David Callahan miró el reloj cuando el Mercedes salió por la puerta principal de su finca. El viaje llevaría menos de dos horas. Incluso el avión podía haber llegado para entonces. Se acomodó en el asiento de atrás y miró hacia adelante el camión que conducía uno de sus trabajadores. Una vez descargada del avión que él había contratado, la vidriera sería cargada en el camión y llevada a su propiedad rural.
Callahan encendió un cigarrillo y lo fumó nerviosamente. Se sentía incómodo. El choque con Doyle lo había dejado algo inquieto y con el humor agriado. El antiterrorista era excesivamente inquisitivo para el gusto de Callahan. Sin embargo, la muchacha que lo acompañaba era bonita. Atractiva. Callahan dio otra calada y expulsó de su mente la imagen de Georgie. En ese momento tenía otras cosas más importantes en que pensar.
Cuando el Mercedes cogió una curva en el camino, el campo de Callahan comenzó a desdibujarse en el paisaje, e incluso la casa quedó oculta detrás de altos setos y de árboles.
—¿Lo seguimos? —preguntó Georgie, mientras el Mercedes los pasaba.

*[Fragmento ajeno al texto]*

Lemma process_request_witness :
  (any_in trigger_words (lower "make me a sandwich") = false
   /\ process_request easy_host calm_desktop
        {| current_task := None; is_running := false |} "make me a sandwich"
      = ([ status_updated "Processing automation request...";
           error_occurred "Could not understand the automation request" ],
         {| current_task := None; is_running := false |}))
  /\ (any_in trigger_words (lower "Open Winamp") = true
      /\ process_request easy_host bare_desktop
           {| current_task := None; is_running := false |} "Open Winamp"
         = ([ status_updated "Processing automation request...";
              status_updated "Executing: open_app winamp";
              task_completed "Could not find application: winamp";
              status_updated "Task completed" ],
            {| current_task := None; is_running := false |})).
Proof.
  split.
  - assert (H : any_in trigger_words (lower "make me a sandwich") = false)
      by (vm_compute; reflexivity).
    split; [exact H|].
    exact (proj1 (process_request_outcomes easy_host calm_desktop _ _) H).
  - assert (H : any_in trigger_words (lower "Open Winamp") = true)
      by (vm_compute; reflexivity).
    split; [exact H|].
    destruct (proj2 (process_request_outcomes easy_host bare_desktop
                       {| current_task := None; is_running := false |}
                       "Open Winamp") H) as (task & Hp & _ & Hr).
    rewrite Hr. vm_compute in Hp. injection Hp as <-.
    vm_compute. reflexivity.
Defined.

Lemma get_app_path_nonempty name path :
  get_app_path name = Some path -> truthy path = true.
Proof.
  intros H.
  assert (Hk : exists key, app_paths !! key = Some path).
  { unfold get_app_path in H.
    destruct (app_paths !! name) as [p0|] eqn:E1; [injection H as <-; eauto|].
    destruct (app_aliases !! name) as [c|]; [eauto|].
    destruct (app_mappings !! name) as [c|]; [eauto|discriminate]. }
  destruct Hk as [key Hk].
  apply elem_of_list_to_map_2, list_elem_of_In in Hk. cbn in Hk.
  repeat (destruct Hk as [[= <- <-]|Hk]; [reflexivity|]). destruct Hk.
Qed.

(** X15. [open_application] makes exactly one [Popen] call.  When the
    tables resolve the name to a path and that file exists, the call is on
    the path, and any exception is reported as an error of opening.
    Otherwise the call is on the bare name, and a [FileNotFoundError] is
    reported as [Could not find application: ] and the name. *)
Theorem open_application_launches_once (h : host) (d : desktop)
  (app_name : string) (params : gmap string pyval) :
  let r := open_application h d app_name params in
  (forall path,
      get_app_path app_name = Some path -> path_exists h path = true ->
      r = ([Popen [path]],
           match popen d [path] with
           | Started => "Opened " +:+ app_name
           | NotFound e | LaunchError e =>
               "Error opening " +:+ app_name +:+ ": " +:+ e
           end))
  /\ (get_app_path app_name = None
      \/ (exists path, get_app_path app_name = Some path
                       /\ path_exists h path = false) ->
      r = ([Popen [app_name]],
           match popen d [app_name] with
           | Started => "Opened " +:+ app_name
           | NotFound _ => "Could not find application: " +:+ app_name
           | LaunchError e => "Error opening " +:+ app_name +:+ ": " +:+ e
           end)).
Proof.
  cbv zeta. unfold open_application, launch_by_name. split.
  - intros path Hp He. rewrite Hp, (get_app_path_nonempty _ _ Hp), He.
    cbn [andb]. destruct (popen d [path]); reflexivity.
  - intros [Hn|(path & Hp & He)].
    + rewrite Hn. destruct (popen d [app_name]); reflexivity.
    + rewrite Hp, He, andb_false_r. destruct (popen d [app_name]); reflexivity.
Qed.

Lemma open_application_witness :
  (get_app_path "browser"
   = Some "C:\Program Files\Google\Chrome\Application\chrome.exe"
   /\ open_application easy_host calm_desktop "browser" ∅
      = ([Popen ["C:\Program Files\Google\Chrome\Application\chrome.exe"]],
         "Opened browser"))
  /\ (get_app_path "winamp" = None
      /\ open_application easy_host bare_desktop "winamp" ∅
         = ([Popen ["winamp"]], "Could not find application: winamp")).
Proof.
  split.
  - assert (H : get_app_path "browser"
                = Some "C:\Program Files\Google\Chrome\Application\chrome.exe")
      by (vm_compute; reflexivity).
    split; [exact H|].
    exact (proj1 (open_application_launches_once easy_host calm_desktop
                    "browser" ∅) _ H eq_refl).
  - assert (H : get_app_path "winamp" = None) by (vm_compute; reflexivity).
    split; [exact H|].
    exact (proj2 (open_application_launches_once easy_host bare_desktop
                    "winamp" ∅) (or_introl H)).
Defined.

Lemma list_to_map_In (l : list (string * string)) k v :
  (list_to_map l : gmap string string) !! k = Some v -> In (k, v) l.
Proof. intros H%elem_of_list_to_map_2. apply list_elem_of_In, H. Qed.

(** X16. The three tables of application names agree with each other: a
    name with a path of its own resolves to it, every alias resolves to the
    path of its application, which exists in the table of paths, and a name
    of the mapping table resolves to the path of its canonical name, if
    there is one, whichever table finds the name first. *)
Theorem get_app_path_tables :
  (forall name path,
      app_paths !! name = Some path -> get_app_path name = Some path)
  /\ (forall name canonical,
         app_aliases !! name = Some canonical ->
         is_Some (app_paths !! canonical)
         /\ get_app_path name = app_paths !! canonical)
  /\ (forall name canonical,
         app_mappings !! name = Some canonical ->
         get_app_path name = app_paths !! canonical)
  /\ (forall name path,
         get_app_path name = Some path ->
         path <> "" /\ exists key, app_paths !! key = Some path).
Proof.
  split; [|split; [|split]].
  - intros name path H. unfold get_app_path. rewrite H. reflexivity.
  - intros name canonical H. apply list_to_map_In in H. cbn in H.
    repeat (destruct H as [[= <- <-]|H]; [split; vm_compute; eauto|]).
    destruct H.
  - intros name canonical H. apply list_to_map_In in H. cbn in H.
    repeat (destruct H as [[= <- <-]|H]; [vm_compute; reflexivity|]).
    destruct H.
  - intros name path H.
    assert (Hk : exists key, app_paths !! key = Some path).
    { unfold get_app_path in H.
      destruct (app_paths !! name) as [p0|] eqn:E1; [injection H as <-; eauto|].
      destruct (app_aliases !! name) as [c|]; [eauto|].
      destruct (app_mappings !! name) as [c|]; [eauto|discriminate]. }
    split; [|exact Hk]. destruct Hk as [key Hk].
    apply list_to_map_In in Hk. cbn in Hk.
    repeat (destruct Hk as [[= <- <-]|Hk]; [discriminate|]). destruct Hk.
Qed.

—No —dijo Doyle—. Esperaremos un rato y volveremos a entrar.
—Me parece que sería mejor que habláramos con Callahan —sugirió Georgie.
Doyle negó con la cabeza.
—No obtendremos nada de él. Todavía no. Pero su mujer, ella es otra cosa —explicó, y controló su reloj—. Esperemos un poco. Dejémosle que se aleje.
El camión se detuvo junto a un área cubierta de madera que daba a una franja de tierra plana. El Mercedes de Callahan paró al lado y el millonario se apeó y aspiró el aire fresco de la noche mientras miraba al cielo.

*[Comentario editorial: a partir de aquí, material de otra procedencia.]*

Lemma repeated_in_some_atom_true (occ : odict nat (list nat)) :
  repeated_in_some_atom occ = true <->
  exists a ps, In (a, ps) occ /\ 2 <= List.length ps.
Proof.
  induction occ as [|[a ps] r IH]; simpl.
  - split; [discriminate|]. intros [? [? [[] _]]].
  - destruct (Nat.ltb_spec 1 (List.length ps)) as [Hlt|Hge].
    + split; [|reflexivity]. intros _. exists a, ps. split; [now left|lia].
    + rewrite IH. split.
      * intros [a' [ps' [Hin Hlen]]]. exists a', ps'. split; [now right|assumption].
      * intros [a' [ps' [[Heq|Hin] Hlen]]].
        -- injection Heq as <- <-. lia.
        -- eauto.
Qed.

Lemma needs_join_occurrences body_atoms v :
  needs_join (occurrences_from v 0 body_atoms) = true <->
  in_several_atoms body_atoms v \/ repeated_in_atom body_atoms v.
Proof.
  pose proof (occurrences_from_wf v body_atoms 0) as Hwf.
  unfold needs_join. rewrite orb_true_iff, repeated_in_some_atom_true. split.
  - intros [Hlen|[a [ps [Hin Hlen]]]].
    + left. apply Nat.ltb_lt in Hlen. unfold od_len in Hlen.
      destruct (occurrences_from v 0 body_atoms) as [|[a ps] [|[a' ps'] r]] eqn:Eo;
        simpl in Hlen; try lia.
      assert (H1 : In (a, ps) (occurrences_from v 0 body_atoms)) by (rewrite Eo; simpl; auto).
      assert (H2 : In (a', ps') (occurrences_from v 0 body_atoms)) by (rewrite Eo; simpl; auto).
      assert (Hne : a <> a').
      { unfold od_wf in Hwf. simpl in Hwf.
        inversion Hwf as [|? ? Hni _]; subst. intros ->. apply Hni. now left. }
      pose proof H1 as H1'. pose proof H2 as H2'.
      apply occurrences_from_In in H1'. destruct H1' as [_ [Hps _]].
      apply occurrences_from_In in H2'. destruct H2' as [_ [Hps' _]].
      destruct ps as [|p ps0]; [congruence|]. destruct ps' as [|p' ps0']; [congruence|].
      exists a, p, a', p'. split; [assumption|].
      split; apply occurs_at_occurrences.
      * exists (p :: ps0).
        split; [apply In_od_get; [apply occurrences_from_wf | assumption] | now left].
      * exists (p' :: ps0').
        split; [apply In_od_get; [apply occurrences_from_wf | assumption] | now left].
    + right. pose proof Hin as Hin'. apply occurrences_from_In in Hin'.
      destruct Hin' as [_ [_ [atom [_ Hps]]]].
      assert (Hnd : NoDup ps) by (subst ps; apply sorted_lt_NoDup, positions_from_sorted).
      destruct ps as [|p [|p' r]]; simpl in Hlen; try lia.
      exists a, p, p'. split.
      * inversion Hnd as [|? ? Hni _]; subst. intros ->. apply Hni. now left.
      * split; apply occurs_at_occurrences; exists (p :: p' :: r);
          (split; [now apply In_od_get | simpl; auto]).
  - intros [[a [p [a' [p' [Hne [Ho Ho']]]]]] | [a [p [p' [Hne [Ho Ho']]]]]].
    + left. apply Nat.ltb_lt. unfold od_len.
      apply occurs_at_occurrences in Ho. destruct Ho as [ps [Hg _]].
      apply occurs_at_occurrences in Ho'. destruct Ho' as [ps' [Hg' _]].
      apply od_get_In in Hg, Hg'.
      apply (two_members_length _ (a, ps) (a', ps')); auto. congruence.
    + right. apply occurs_at_occurrences in Ho. destruct Ho as [ps [Hg Hin]].
      apply occurs_at_occurrences in Ho'. destruct Ho' as [ps' [Hg' Hin']].
      assert (ps' = ps) by congruence. subst ps'.
      exists a, ps. split; [now apply od_get_In|].
      apply (two_members_length _ p p'); auto.
Qed.
(** * A verified model of the calculator's expression evaluator

    This development embeds [src/calculator/app.py] in Rocq:

    - [_evaluate_ast] and [safe_eval], the whitelist walk over a Python
      syntax tree and its entry point;
    - the two dispatch tables [_ALLOWED_OPERATORS] and
      [_ALLOWED_UNARY_OPERATORS], kept as finite maps in an explicit store
      of module globals which the evaluator reads;
    - the [CalculatorState] record with [append], [clear] and [backspace];
    - [CalculatorApp]: the four methods behind the buttons, the table of
      buttons, and a session of clicks from [main].

    The functions of the Python runtime that the module calls are modelled
    next to it: the arithmetic of [operator.add] ... [operator.mod] on
    [int], [bool], [float] and [complex] operands (integers are unbounded,
    floats are IEEE-754 binary64 with round-to-nearest-even), and
    [ast.parse(text, mode="eval")] on a fragment of the expression syntax,
    and the built-in [str] on numbers.
    What the C library decides ([pow] on doubles, complex arithmetic) is a
    parameter of the model.  Recursion depth, memory and time limits of the
    interpreter are not modelled. *)

From Stdlib Require Import ZArith QArith Lia Bool List String Ascii SpecFloat.
From stdpp Require Import base decidable countable gmap.

Import ListNotations.
Local Open Scope Z_scope.
Set Warnings "-register-all".

(** ** Binary64 floating point *)

Module Float.

Abbreviation float := spec_float.

Definition prec : Z := 53.
Definition emax : Z := 1024.

Definition zero : float := S754_zero false.
Definition nan : float := S754_nan.

Definition add : float -> float -> float := SFadd prec emax.
Definition sub : float -> float -> float := SFsub prec emax.
Definition mul : float -> float -> float := SFmul prec emax.
Definition div : float -> float -> float := SFdiv prec emax.
Definition neg : float -> float := SFopp.
Definition fabs : float -> float := SFabs.
Definition eqb : float -> float -> bool := SFeqb.
Definition ltb : float -> float -> bool := SFltb.

(** The integer [z] rounded to the nearest double (ties to even); an
    infinity when [z] is out of range. *)
Definition of_Z (z : Z) : float := binary_normalize prec emax z 0 false.

Definition one : float := of_Z 1.
Definition two : float := of_Z 2.

(** The quotient [a / b] of two integers, [b <> 0], rounded once to the
    nearest double.  A zero numerator takes the sign of the quotient. *)
Definition div_Z (a b : Z) : float :=
  match a, b with
  | Z0, _ => S754_zero (b <? 0)
  | _, Z0 => S754_nan
  | _, _ =>
      SFdiv prec emax
        (S754_finite (a <? 0) (Z.to_pos (Z.abs a)) 0)
        (S754_finite (b <? 0) (Z.to_pos (Z.abs b)) 0)
  end.

(** The decimal [m * 10 ^ e], [0 <= m], rounded once to the nearest
    double: the value of a floating-point literal. *)
Definition of_decimal (m e : Z) : float :=
  if 0 <=? e then of_Z (m * 10 ^ e) else div_Z m (10 ^ (- e)).

Definition half : float := div_Z 1 2.

Definition is_nan (x : float) : bool :=
  match x with S754_nan => true | _ => false end.

Definition is_inf (x : float) : bool :=
  match x with S754_infinity _ => true | _ => false end.

Definition is_zero (x : float) : bool :=
  match x with S754_zero _ => true | _ => false end.

Definition signbit (x : float) : bool :=
  match x with
  | S754_zero s | S754_infinity s | S754_finite s _ _ => s
  | S754_nan => false
  end.

(** C's [copysign(0.0, x)]. *)
Definition zero_like (x : float) : float := S754_zero (signbit x).

(** C's [fmod]: the exact remainder [x - n * y], [n] the quotient
    truncated towards zero; the result has the sign of [x]. *)
Definition fmod (x y : float) : float :=
  match x, y with
  | S754_nan, _ | _, S754_nan => S754_nan
  | S754_infinity _, _ => S754_nan
  | _, S754_zero _ => S754_nan
  | _, S754_infinity _ => x
  | S754_zero _, _ => x
  | S754_finite sx mx ex, S754_finite _ my ey =>
      let e := Z.min ex ey in
      let X := Zpos mx * 2 ^ (ex - e) in
      let Y := Zpos my * 2 ^ (ey - e) in
      binary_normalize prec emax (cond_Zopp sx (X mod Y)) e sx
  end.

(** C's [floor]. *)
Definition floor (x : float) : float :=
  match x with
  | S754_finite s m e =>
      if 0 <=? e then x
      else binary_normalize prec emax
             (Z.shiftr (cond_Zopp s (Zpos m)) (- e)) 0 s
  | _ => x
  end.
(** A node or edge term raises what the first attribute, in insertion
    order and the label left aside, raises when it is formatted; that the
    label or a later attribute would raise too changes nothing. *)
Theorem term_raises_first_failure
  (i u w : node_id) (pre post : attrs) (k : string) (v : value) (e : pyexn) :
  k <> "label" -> format_value v = Err e ->
  (forall k' v',
      In (k', v') pre -> k' <> "label" -> exists s, format_value v' = Ok s) ->
  _format_node_yarspg (i, (pre ++ (k, v) :: post)%list) = Err e
  /\ _format_edge_yarspg (u, w, (pre ++ (k, v) :: post)%list) = Err e.
Proof.
  intros Hk Hv Hpre.
  unfold _format_node_yarspg, _format_edge_yarspg, prop_list.
  rewrite (prop_entries_first_failure pre k v post e Hk Hv Hpre).
  split; reflexivity.
Qed.

Lemma term_raises_first_failure_witness :
  _format_node_yarspg
    (IdInt 1,
     [("label", VObj (Err (Raised "label"))); ("name", VStr "Alice");
      ("age", VObj (Err (Raised "age")));
      ("city", VObj (Err (Raised "city")))])
  = Err (Raised "age").
Proof.
  refine (proj1 (term_raises_first_failure (IdInt 1) (IdInt 1) (IdInt 1)
                   [("label", VObj (Err (Raised "label")));
                    ("name", VStr "Alice")]
                   [("city", VObj (Err (Raised "city")))]
                   "age" (VObj (Err (Raised "age"))) (Raised "age")
                   _ eq_refl _)).
  - discriminate.
  - intros k' v' [H | [H | []]] Hk'; injection H as <- <-.
    + now elim Hk'.
    + now exists "Alice".
Defined.

(** ** Which exception a document raises *)

Lemma comprehension_app {A B : Type} (f : A -> result B) xs ys :
  comprehension f (xs ++ ys)%list
  = (xs' <- comprehension f xs ;;
     ys' <- comprehension f ys ;;
     Ok (xs' ++ ys')%list).
Proof.
  induction xs as [| x xs IH]; simpl.
  - destruct (comprehension f ys); reflexivity.
  - destruct (f x); simpl; [| reflexivity]. rewrite IH.
    destruct (comprehension f xs); simpl; [| reflexivity].
    destruct (comprehension f ys); reflexivity.
Qed.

Encendió un cigarrillo al tiempo que se preguntaba cuánto faltaría para que llegara el avión.
Detrás de él, sus dos empleados charlaban despreocupadamente mientras el inglés fumaba lentamente, retenía el humo un momento y luego lo largaba formando una pluma gris azulada y observaba cómo se disipaba el humo lentamente.
«No falta mucho», pensó Callahan. Volvió a mirar el reloj.
Ella lo vio.
Vio el avión.
Vio el bimotor Cessna meciéndose perezosamente en el aire como si comenzara a descender.

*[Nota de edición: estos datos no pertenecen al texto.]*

Lemma results_split (self : ScopusSearch) (pre post : list json)
    (it : json) :
  _json self = pre ++ it :: post ->
  results self
  = (ds1 <- mapM document pre ;;
     r <- document it ;;
     ds2 <- mapM document post ;;
     Ok (ds1 ++ r :: ds2)).
Proof.
  intros H. rewrite results_mapM, H, mapM_app. simpl.
  destruct (mapM document pre); simpl; [|reflexivity].
  destruct (document it); simpl; [|reflexivity].
  destruct (mapM document post); reflexivity.
Qed.

(** ** Items without author data *)

Lemma derive_no_author (d : list (str * json)) :
  lookup (lit "author") d = None ->
  derive (JObj d) = Raise (KeyError (lit "author")).
Proof. intros H. unfold derive. simpl. rewrite H. reflexivity. Qed.

(** C3: when the item has no ['author'], or the extraction of the author
    data raises a [KeyError], the three derived fields of the item's record
    are [None]; the other fields of the record are the ones the item gives
    with any author data, and the records of the other items of the list
    are built from those items alone. *)
Theorem author_failure_blanks (it : json) :
  (exists d, it = JObj d /\ lookup (lit "author") d = None) \/
  (exists k, derive it = Raise (KeyError k)) ->
  derive_or_blank it = Ok (None, None, None) /\
  document it = new_doc it None None None /\
  (forall r, document it = Ok r ->
     authname r = None /\ authid r = None /\ afid r = None /\
     forall an ai af,
       new_doc it an ai af = Ok (with_derived r an ai af)) /\
  (forall self pre post, _json self = pre ++ it :: post ->
     results self
     = (ds1 <- mapM document pre ;;
        r <- new_doc it None None None ;;
        ds2 <- mapM document post ;;
        Ok (ds1 ++ r :: ds2))).
Proof.
  intros H.
  assert (exists k, derive it = Raise (KeyError k)) as [k Hk].
  { destruct H as [[d [-> Hd]]|H]; [|assumption].
    eexists. apply derive_no_author. assumption. }
  assert (derive_or_blank it = Ok (None, None, None)) as Hb.
  { unfold derive_or_blank. rewrite Hk. reflexivity. }
  assert (document it = new_doc it None None None) as Hdoc.
  { unfold document. rewrite Hb. reflexivity. }
  split; [assumption|]. split; [assumption|]. split.
  - intros r Hr. rewrite Hdoc in Hr.
    destruct (new_doc_derived _ _ _ _ _ Hr) as [H1 [H2 H3]].
    repeat (split; [assumption|]).
    intros an ai af. eapply new_doc_with_derived. eassumption.
  - intros self pre post Hself.
    rewrite (results_split self pre post it Hself), Hdoc. reflexivity.
Qed.

Lemma author_failure_blanks_witness :
  derive_or_blank item_no_author = Ok (None, None, None) /\
  derive_or_blank item_no_dollar = Ok (None, None, None) /\
  exists r1 r2 r3 r4,
    results (search [item_pair; item_no_author; item_no_dollar; item_twice])
    = Ok [r1; r2; r3; r4] /\
    document item_pair = Ok r1 /\ document item_twice = Ok r4 /\
    (authname r2, authid r2, afid r2) = (None, None, None) /\
    (authname r3, authid r3, afid r3) = (None, None, None) /\
    (eid r3, title r3) = (text "2-s2.0-7", text "Seventh") /\
    afid r1 = Some (lit "10-20;30-40").
Proof.
  split.
  { apply (author_failure_blanks item_no_author).
    left. eexists. split; reflexivity. }
  split.
  { apply (author_failure_blanks item_no_dollar).
    right. exists (lit "$"). vm_compute. reflexivity. }
  do 4 eexists. split; [vm_compute; reflexivity|].
  repeat split; vm_compute; reflexivity.
Defined.

(** ** Items without a required field *)

Lemma new_doc_first_missing (d : list (str * json)) (k : str)
    (an ai af : option str) :
  first_missing d = Some k ->
  new_doc (JObj d) an ai af = Raise (KeyError k).
Proof.
  rewrite new_doc_obj. unfold first_missing, required, getitem. simpl.
  destruct (lookup (lit "eid") d); simpl.
  - destruct (lookup (lit "dc:title") d); simpl.
    + destruct (lookup (lit "openaccess") d); simpl.
      * discriminate.
      * intros H. injection H as <-. reflexivity.
    + intros H. injection H as <-. reflexivity.
  - intros H. injection H as <-. reflexivity.
Qed.

Lemma document_first_missing (d : list (str * json)) (k : str) :
  first_missing d = Some k ->
  (exists e, document (JObj d) = Raise e) /\
  (forall t, derive_or_blank (JObj d) = Ok t ->
     document (JObj d) = Raise (KeyError k)).
Proof.
  intros Hk. unfold document.
  destruct (derive_or_blank (JObj d)) as [[[an ai] af]|e]; simpl.
  - rewrite (new_doc_first_missing d k an ai af Hk).
    split; [eexists; reflexivity|]. intros _ _. reflexivity.
  - split; [eexists; reflexivity|]. discriminate.
Qed.

(** An item without a title among two items that map: [results] raises
    [KeyError] and returns no record. *)
Lemma results_aborts_whole_batch :
  (exists r, document item_pair = Ok r) /\
  (exists r, document item_twice = Ok r) /\
  results (search [item_pair; item_no_title; item_twice])
  = Raise (KeyError (lit "dc:title")) /\
  ~ maps_rest_of_batch (search [item_pair; item_no_title; item_twice]).
Proof.
  split; [eexists; vm_compute; reflexivity|].
  split; [eexists; vm_compute; reflexivity|].
  assert (results (search [item_pair; item_no_title; item_twice])
          = Raise (KeyError (lit "dc:title"))) as H.
  { vm_compute. reflexivity. }
  split; [assumption|].
  intros [recs [Hr _]]. rewrite H in Hr. discriminate.
Qed.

Catherine Roberts se revolvió mientras dormía a bordo del vuelo de Air France, murmuró algo inaudible y apretó los puños.
En algún momento del sueño creyó oír risas.
Laura Callahan estaba sentada ante la ventana del dormitorio mirando al campo, prácticamente invisible en la oscuridad. En la penumbra del dormitorio veía su reflejo en el vidrio. Pero cuando cerró los ojos, vio algo más.
Vio un pequeño bimotor que se aproximaba a un oscuro desmonte.
Oyó los motores que llegaban a destino.
Laura abrió los ojos y se sorprendió jadeando. Tenía la frente húmeda de sudor.
Tuvo miedo.
Más miedo que nunca, al menos que ella recordara.